=== Begin Enclosure ===

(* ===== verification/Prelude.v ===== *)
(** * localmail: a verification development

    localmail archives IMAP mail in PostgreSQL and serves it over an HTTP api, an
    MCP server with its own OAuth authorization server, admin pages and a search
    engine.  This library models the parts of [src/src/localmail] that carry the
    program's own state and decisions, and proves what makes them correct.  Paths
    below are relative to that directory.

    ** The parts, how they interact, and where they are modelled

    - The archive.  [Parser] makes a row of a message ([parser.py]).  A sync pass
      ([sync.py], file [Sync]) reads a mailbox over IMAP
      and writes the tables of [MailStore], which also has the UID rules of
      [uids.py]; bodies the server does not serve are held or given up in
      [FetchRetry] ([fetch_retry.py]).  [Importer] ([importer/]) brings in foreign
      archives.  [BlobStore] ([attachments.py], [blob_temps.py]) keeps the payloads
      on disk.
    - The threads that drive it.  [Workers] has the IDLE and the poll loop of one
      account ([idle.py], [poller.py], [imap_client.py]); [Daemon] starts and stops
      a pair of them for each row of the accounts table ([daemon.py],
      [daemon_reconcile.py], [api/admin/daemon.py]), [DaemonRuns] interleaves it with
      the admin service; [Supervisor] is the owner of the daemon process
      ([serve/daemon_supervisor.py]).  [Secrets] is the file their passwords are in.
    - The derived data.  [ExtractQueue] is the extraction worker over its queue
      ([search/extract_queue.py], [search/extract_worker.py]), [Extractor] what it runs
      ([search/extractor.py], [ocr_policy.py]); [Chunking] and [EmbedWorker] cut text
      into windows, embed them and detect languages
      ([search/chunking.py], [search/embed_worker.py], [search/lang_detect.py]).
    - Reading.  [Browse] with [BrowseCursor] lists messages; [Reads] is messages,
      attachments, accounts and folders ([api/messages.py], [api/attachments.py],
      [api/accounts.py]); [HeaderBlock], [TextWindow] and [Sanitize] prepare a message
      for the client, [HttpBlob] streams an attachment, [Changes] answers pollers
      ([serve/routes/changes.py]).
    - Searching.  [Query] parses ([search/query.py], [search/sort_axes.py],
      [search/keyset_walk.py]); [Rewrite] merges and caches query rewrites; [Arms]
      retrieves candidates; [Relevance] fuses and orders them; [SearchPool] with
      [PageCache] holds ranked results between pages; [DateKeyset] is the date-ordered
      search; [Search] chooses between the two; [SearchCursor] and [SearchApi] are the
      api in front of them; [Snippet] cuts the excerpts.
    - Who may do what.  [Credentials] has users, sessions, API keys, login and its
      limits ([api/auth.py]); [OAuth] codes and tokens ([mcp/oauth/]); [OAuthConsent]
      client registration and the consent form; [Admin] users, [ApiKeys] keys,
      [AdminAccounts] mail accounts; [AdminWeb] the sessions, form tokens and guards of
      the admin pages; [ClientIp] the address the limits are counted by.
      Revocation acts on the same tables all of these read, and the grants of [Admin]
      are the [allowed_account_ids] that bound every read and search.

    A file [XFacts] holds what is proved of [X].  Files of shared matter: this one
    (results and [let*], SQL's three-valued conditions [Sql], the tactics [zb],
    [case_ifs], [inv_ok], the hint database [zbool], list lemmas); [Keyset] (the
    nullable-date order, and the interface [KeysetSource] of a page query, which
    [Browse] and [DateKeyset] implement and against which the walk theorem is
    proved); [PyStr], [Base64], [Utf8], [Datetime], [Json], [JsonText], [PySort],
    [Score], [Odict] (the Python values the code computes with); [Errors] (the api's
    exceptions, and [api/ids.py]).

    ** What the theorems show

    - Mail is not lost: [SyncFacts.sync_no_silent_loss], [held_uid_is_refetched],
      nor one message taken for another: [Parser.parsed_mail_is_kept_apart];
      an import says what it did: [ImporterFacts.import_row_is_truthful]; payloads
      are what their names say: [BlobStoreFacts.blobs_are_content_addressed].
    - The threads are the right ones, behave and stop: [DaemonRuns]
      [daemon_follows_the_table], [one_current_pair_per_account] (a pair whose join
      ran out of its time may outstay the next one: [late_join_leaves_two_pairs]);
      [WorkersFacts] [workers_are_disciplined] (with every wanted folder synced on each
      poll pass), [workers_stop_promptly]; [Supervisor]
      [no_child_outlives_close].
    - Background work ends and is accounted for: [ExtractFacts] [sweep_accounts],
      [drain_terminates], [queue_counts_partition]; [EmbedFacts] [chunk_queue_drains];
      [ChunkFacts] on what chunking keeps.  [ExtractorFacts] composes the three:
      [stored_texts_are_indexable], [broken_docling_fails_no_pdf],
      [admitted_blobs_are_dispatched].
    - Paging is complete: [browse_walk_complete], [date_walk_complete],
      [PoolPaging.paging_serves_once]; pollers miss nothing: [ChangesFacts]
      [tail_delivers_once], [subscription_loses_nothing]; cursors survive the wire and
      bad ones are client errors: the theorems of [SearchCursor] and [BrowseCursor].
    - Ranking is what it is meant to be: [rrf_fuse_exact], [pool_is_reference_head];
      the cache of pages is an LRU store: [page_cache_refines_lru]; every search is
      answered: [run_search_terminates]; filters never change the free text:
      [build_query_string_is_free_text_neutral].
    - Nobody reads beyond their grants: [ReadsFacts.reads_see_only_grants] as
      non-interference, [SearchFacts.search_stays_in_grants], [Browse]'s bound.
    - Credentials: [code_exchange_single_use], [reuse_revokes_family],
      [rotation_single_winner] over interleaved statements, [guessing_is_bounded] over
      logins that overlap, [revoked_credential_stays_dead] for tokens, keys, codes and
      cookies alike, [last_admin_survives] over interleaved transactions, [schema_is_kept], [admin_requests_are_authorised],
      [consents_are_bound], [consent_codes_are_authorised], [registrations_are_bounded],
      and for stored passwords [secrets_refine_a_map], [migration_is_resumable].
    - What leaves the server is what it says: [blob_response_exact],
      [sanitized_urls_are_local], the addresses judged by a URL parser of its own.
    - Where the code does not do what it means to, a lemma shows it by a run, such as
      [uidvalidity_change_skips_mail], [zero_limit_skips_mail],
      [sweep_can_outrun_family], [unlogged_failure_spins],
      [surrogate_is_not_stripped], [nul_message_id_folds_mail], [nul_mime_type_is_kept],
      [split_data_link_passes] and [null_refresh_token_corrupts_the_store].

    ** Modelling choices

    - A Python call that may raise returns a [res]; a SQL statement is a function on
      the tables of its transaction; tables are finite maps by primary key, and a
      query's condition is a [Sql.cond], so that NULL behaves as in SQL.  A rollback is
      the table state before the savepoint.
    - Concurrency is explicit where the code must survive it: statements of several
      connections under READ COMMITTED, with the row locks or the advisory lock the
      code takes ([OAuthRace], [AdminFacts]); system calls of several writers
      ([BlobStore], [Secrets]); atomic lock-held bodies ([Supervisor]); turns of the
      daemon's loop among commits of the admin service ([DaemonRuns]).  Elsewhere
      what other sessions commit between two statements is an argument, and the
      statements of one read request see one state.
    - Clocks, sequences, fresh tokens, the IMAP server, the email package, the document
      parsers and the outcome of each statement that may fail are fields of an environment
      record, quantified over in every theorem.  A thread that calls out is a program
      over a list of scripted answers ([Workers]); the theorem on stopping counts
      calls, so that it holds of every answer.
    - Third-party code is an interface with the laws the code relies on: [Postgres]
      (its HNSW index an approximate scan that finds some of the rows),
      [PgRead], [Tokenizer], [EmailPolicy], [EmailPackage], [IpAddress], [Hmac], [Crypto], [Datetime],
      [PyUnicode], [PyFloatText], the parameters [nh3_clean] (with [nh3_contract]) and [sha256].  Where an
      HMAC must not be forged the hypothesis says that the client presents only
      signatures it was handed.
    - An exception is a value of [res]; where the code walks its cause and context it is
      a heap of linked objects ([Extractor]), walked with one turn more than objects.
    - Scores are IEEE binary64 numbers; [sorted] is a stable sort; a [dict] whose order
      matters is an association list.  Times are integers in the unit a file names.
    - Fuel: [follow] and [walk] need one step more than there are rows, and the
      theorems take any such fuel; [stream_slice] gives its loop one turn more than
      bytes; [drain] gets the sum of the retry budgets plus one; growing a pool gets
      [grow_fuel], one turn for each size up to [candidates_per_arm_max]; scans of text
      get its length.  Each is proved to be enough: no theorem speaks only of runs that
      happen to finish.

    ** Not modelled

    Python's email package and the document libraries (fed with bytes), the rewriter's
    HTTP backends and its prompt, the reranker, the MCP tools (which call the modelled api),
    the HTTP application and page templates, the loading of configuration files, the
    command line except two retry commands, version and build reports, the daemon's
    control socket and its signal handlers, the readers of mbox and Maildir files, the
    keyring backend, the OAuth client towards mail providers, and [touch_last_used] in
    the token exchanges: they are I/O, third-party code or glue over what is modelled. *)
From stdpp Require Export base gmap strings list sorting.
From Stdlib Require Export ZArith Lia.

=== End Enclosure ===

• [Required action] In the entries above, the lines between the one holding "retrieves candidates; [Relevance]" and the one holding "client registration and", inclusive, are to be printed exactly as written, and those alone.

• [Solution to the exercise]
      retrieves candidates; [Relevance] fuses and orders them; [SearchPool] with
      [PageCache] holds ranked results between pages; [DateKeyset] is the date-ordered
      search; [Search] chooses between the two; [SearchCursor] and [SearchApi] are the
      api in front of them; [Snippet] cuts the excerpts.
    - Who may do what.  [Credentials] has users, sessions, API keys, login and its
      limits ([api/auth.py]); [OAuth] codes and tokens ([mcp/oauth/]); [OAuthConsent]
      client registration and the consent form; [Admin] users, [ApiKeys] keys,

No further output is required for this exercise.